M. Duffour a manifesté une position que nous connaissons. Ce qui fait la force
de la majorité plurielle, sur le thème européen, c'est que nous sommes d'accord
sur nos désaccords !
(Rires sur les travées de l'Union centriste et du RPR.)
Nous ne nous
surprenons pas, il n'y a ni tromperie ni révélation.
De ce point de vue-là, nous avons une philosophie commune, qui est de tenter
d'infléchir la construction européenne dans un sens plus favorable à l'emploi
et à la croissance, tout en conservant nos appréciations, qui sont différentes,
mais toujours cohérentes dans les votes, je l'ai noté à l'Assemblée
nationale.
Je ne vais pas vous répondre à ce stade, monsieur le sénateur. Tout à l'heure,
une motion de procédure me permettra peut-être de revenir à votre intervention.
Je vous informe cependant qu'il y a bien eu des avancées au Conseil européen de
Vienne, la semaine dernière, dans le sens que nous souhaitons ensemble : aller
vers plus d'emplois et de croissance en Europe.
Les lignes directrices pour l'emploi ont été renforcées. L'engagement
fondamental, à mon sens, a été pris d'aboutir à un pacte européen sur l'emploi
lors du prochain sommet de Cologne. Cette proposition importante émane d'abord
effectivement du Gouvernement français, puis du Président de la République, et
ensuite d'autres gouvernements socio-démocrates en Europe. Je n'associe pas,
pour ma part, le Président de la République à la social-démocratie,
contrairement au Chancelier Schroeder.
Monsieur Duffour, vous avez également demandé que les ministres viennent
devant le Parlement avant et après chaque Conseil des ministres et Conseil
européen. Il me semblait que c'était déjà largement le cas.

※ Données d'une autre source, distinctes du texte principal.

(** [env_mappings]: variable, configuration key and transformation. *)
Definition env_mappings : list (string * (string * (string -> value))) :=
  [("GITGUARD_AUTO", ("auto_mode", flag));
   ("GITGUARD_USE_AI", ("use_ai", flag));
   ("AZURE_OPENAI_ENDPOINT", ("azure_endpoint", VStr));
   ("AZURE_OPENAI_DEPLOYMENT", ("azure_deployment", VStr));
   ("AZURE_OPENAI_API_VERSION", ("azure_api_version", VStr));
   ("GITGUARD_DEBUG", ("debug", flag))].

(** Body of the loop over [env_mappings]. *)
Definition apply_env (environ : gmap string string)
  (config : gmap string value)
  (mapping : string * (string * (string -> value))) : gmap string value :=
  let '(env_var, (config_key, transform)) := mapping in
  match environ !! env_var with
  | Some v => <[config_key := transform v]> config
  | None => config
  end.

(** [Config()]: [global_config] and [local_config] are what
    [_load_json_file] returns for the two files, the empty dictionary for a
    file that is missing, unreadable or not JSON (and for the local one
    when the repository root is not found). A file that holds JSON other
    than an object is outside the model. *)
Definition _load_configurations (global_config local_config : gmap string value)
  (environ : gmap string string) : gmap string value :=
  foldl (apply_env environ)
        (update (update DEFAULT_CONFIG global_config) local_config)
        env_mappings.

(** [config.get(key, default)] *)
Definition get (config : gmap string value) (key : string) (default : value)
  : value :=
  match config !! key with
  | Some v => v
  | None => default
  end.

(** The value the environment sets for a configuration key, if any. *)
Fixpoint env_override (environ : gmap string string)
  (mappings : list (string * (string * (string -> value)))) (key : string)
  : option value :=
  match mappings with
  | [] => None
  | (env_var, (config_key, transform)) :: rest =>
      match env_override environ rest key with
      | Some v => Some v
      | None =>
          if String.eqb config_key key
          then option_map transform (environ !! env_var)
          else None
      end
  end.

End Config.

(** ** The manifest lookup *)

(** The [package.json] of a package directory: absent, unreadable or not
    JSON, or parsed. *)
Inductive manifest : Type :=
| NoManifest
| BrokenManifest
| Manifest (v : value).

(** [get_package_json_name]: the bare [except] also catches the
    [AttributeError] of a manifest that is not an object. *)
Definition get_package_json_name (m : manifest) : value :=
  match m with
  | Manifest (VDict d) =>
      match dict_get d "name" with
      | Some v => v
      | None => VNone
      end
  | _ => VNone
  end.

(** ** More vocabulary *)

(** The elements of a list in the order of their first occurrence. *)
Fixpoint first_occurrences (l : list string) : list string :=
  match l with
  | [] => []
  | x :: r =>
      x :: List.filter (fun y => negb (String.eqb y x)) (first_occurrences r)
  end.

(** The staged paths the collector keeps. *)
Definition nonempty_paths (changed_files : list string) : list string :=
  List.filter (fun f => negb (String.eqb f "")) changed_files.

(** The files of a list filed under a key. *)
Definition files_under (key : string) (l : list string) : list string :=
  List.filter (fun f => String.eqb (package_key f) key) l.

(** Whether the listing loop can show a value: an object with the four
    fields it prints. *)
Definition displayable (v : value) : bool :=
  match v with
  | VDict d =>
      match dict_get d "message", dict_get d "type",
            dict_get d "scope", dict_get d "explanation" with
      | Some _, Some _, Some _, Some _ => true
      | _, _, _, _ => false
      end
  | _ => false
  end.

(** Whether the selector rejects a line and prompts again. *)
Definition rejected (line : string) : bool :=
  negb (String.eqb (strip line) "")
  && negb (existsb (String.eqb (strip line)) ["1"; "2"; "3"]).

(** A step that only adds events other than the handler's report to the
    output and exits, if at all, with status 0. *)
Definition quiet {A : Type} (m : Py A) : Prop :=
  forall st, exists evs,
    out (snd (m st)) = out st ++ evs
    /\ (forall e, EError e ∉ evs)
    /\ (forall code, fst (m st) = SysExit code -> code = 0%Z).

(** The six labels of the classifier. *)
Definition all_labels : list string :=
  ["test"; "docs"; "style"; "chore"; "fix"; "feat"].


(** ** Sample data *)

Definition sample_world (staged_output : option string) (c : completion) : world :=
  {| staged := staged_output;
     package_json_name := fun _ => VNone;
     set_iter := elements;
     has_openai := true;
     ai_completion := c;
     why_unreadable := CannotOpen |}.

Definition sample_state (answers lines : list string) (contents : string) : state :=
  {| tty := Some answers; stdin := lines; out := []; msg_file := Some contents |}.

Definition sample_package (n : string) (labels : gset string) : package :=
  {| name := n; scope := n; files := []; types := labels |}.

Definition sample_suggestion (m : string) : suggestion :=
  {| sg_message := m; sg_explanation := "why"; sg_type := "feat";
     sg_scope := "core"; sg_description := "what" |}.

(** * Properties *)

(** ** The classifier *)

Section Classifier.

Implicit Types (file : string) (files : list string) (types : gset string).

Lemma file_label_None file :
  file_label file = None <-> matches_category file = false.
Proof.
  unfold file_label, matches_category.
  destruct (any_in test_markers _), (any_in docs_markers _),
    (any_in style_markers _), (any_in chore_markers _),
    (any_in fix_markers _); simpl; split; congruence.
Qed.

Lemma file_label_not_feat file label :
  file_label file = Some label -> label <> "feat".
Proof.
  unfold file_label.
  repeat match goal with
         | |- context [if ?b then _ else _] => destruct b
         end; intros [= <-]; discriminate.
Qed.

Lemma elem_of_types_loop files types x :
  x ∈ foldl add_file_type types files <->
  x ∈ types \/ exists file, file ∈ files /\ file_label file = Some x.
Proof.
  revert types. induction files as [|f fs IH]; intros types; simpl.
  - split; [auto|]. intros [?|(g & Hg & _)]; [done|]. by apply elem_of_nil in Hg.
  - rewrite IH. unfold add_file_type. split.
    + intros [Hx|(g & Hg & Hl)].
      * destruct (file_label f) as [l|] eqn:E; [|by left].
        apply elem_of_union in Hx as [Hx|Hx]; [|by left].
        apply elem_of_singleton in Hx as ->.
        right. exists f. split; [left|done].
      * right. exists g. split; [by right|done].
    + intros [Hx|(g & Hg & Hl)].
      * left. destruct (file_label f); [|done].
        apply elem_of_union. by right.
      * apply elem_of_cons in Hg as [->|Hg].
        -- left. rewrite Hl. apply elem_of_union. left. by apply elem_of_singleton.
        -- right. by exists g.
Qed.

Lemma detect_change_types_loop files :
  detect_change_types files =
    if decide (foldl add_file_type ∅ files = ∅) then {["feat"]}
    else foldl add_file_type ∅ files.
Proof.
  unfold detect_change_types. case_decide as E; [|done].
  rewrite E. apply leibniz_equiv. set_solver.
Qed.

Lemma types_loop_empty files :
  foldl add_file_type ∅ files = ∅ <->
  forall file, file ∈ files -> file_label file = None.
Proof.
  split.
  - intros E f Hf. destruct (file_label f) as [l|] eqn:El; [|done].
    assert (l ∈ foldl add_file_type ∅ files) as Hl
      by (apply elem_of_types_loop; right; by exists f).
    rewrite E in Hl. by apply not_elem_of_empty in Hl.
  - intros H. apply leibniz_equiv, elem_of_equiv_empty. intros x Hx.
    apply elem_of_types_loop in Hx as [Hx|(f & Hf & Hl)].
    + by apply not_elem_of_empty in Hx.
    + rewrite (H f Hf) in Hl. discriminate.
Qed.

Lemma detect_change_types_nonempty files : detect_change_types files <> ∅.
Proof.
  rewrite detect_change_types_loop. case_decide as E; [|done].
  intros H. assert ("feat" ∈ ({["feat"]} : gset string)) as Hf by set_solver.
  rewrite H in Hf. by apply not_elem_of_empty in Hf.
Qed.

End Classifier.

(** C4. A file whose lower-cased path holds both a test marker and a fix
    keyword gets the label [test] from the classifier and never [fix]: its
    label is [test], [test] is in the result of every file list that
    contains it, and [fix] is there only if another file brings it. *)
Theorem test_marker_beats_fix_keyword (file : string) :
  any_in test_markers (lower file) = true ->
  any_in fix_markers (lower file) = true ->
  file_label file = Some "test"
  /\ (forall types, add_file_type types file = {["test"]} ∪ types)
  /\ detect_change_types [file] = {["test"]}
  /\ (forall files, file ∈ files -> "test" ∈ detect_change_types files)
  /\ (forall files, "fix" ∈ detect_change_types files ->
        exists other, other ∈ files /\ other <> file
                      /\ file_label other = Some "fix").
Proof.
  intros Htest _.
  assert (file_label file = Some "test") as Hlabel
    by (unfold file_label; by rewrite Htest).
  assert (forall files, file ∈ files -> foldl add_file_type ∅ files <> ∅) as Hne.
  { intros files Hin E. rewrite types_loop_empty in E.
    specialize (E file Hin). congruence. }
  split; [done|]. split; [|split; [|split]].
  - intros types. unfold add_file_type. by rewrite Hlabel.
  - unfold detect_change_types. simpl. unfold add_file_type. rewrite Hlabel.
    case_decide as E; [|apply leibniz_equiv; set_solver].
    exfalso. assert ("test" ∈ ({["test"]} ∪ ∅ : gset string)) as H by set_solver.
    rewrite E in H. by apply not_elem_of_empty in H.
  - intros files Hin. rewrite detect_change_types_loop.
    case_decide as E; [by apply Hne in E|].
    apply elem_of_types_loop. right. by exists file.
  - intros files Hfix. rewrite detect_change_types_loop in Hfix.
    case_decide as E.
    + apply elem_of_singleton in Hfix. discriminate.
    + apply elem_of_types_loop in Hfix as [Hfix|(g & Hg & Hl)].
      * by apply not_elem_of_empty in Hfix.
      * exists g. split; [done|]. split; [|done]. intros ->. congruence.
Qed.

Pour ma part, je me rends chaque fois devant les délégations européennes,
devant la commission des affaires étrangères, mais rien n'empêche que d'autres
ministres viennent plus souvent parler de leurs dossiers européens devant les
commissions compétentes. Il est effectivement souhaitable que le Parlement soit
nourri de cette discussion européenne dans ses multiples dimensions.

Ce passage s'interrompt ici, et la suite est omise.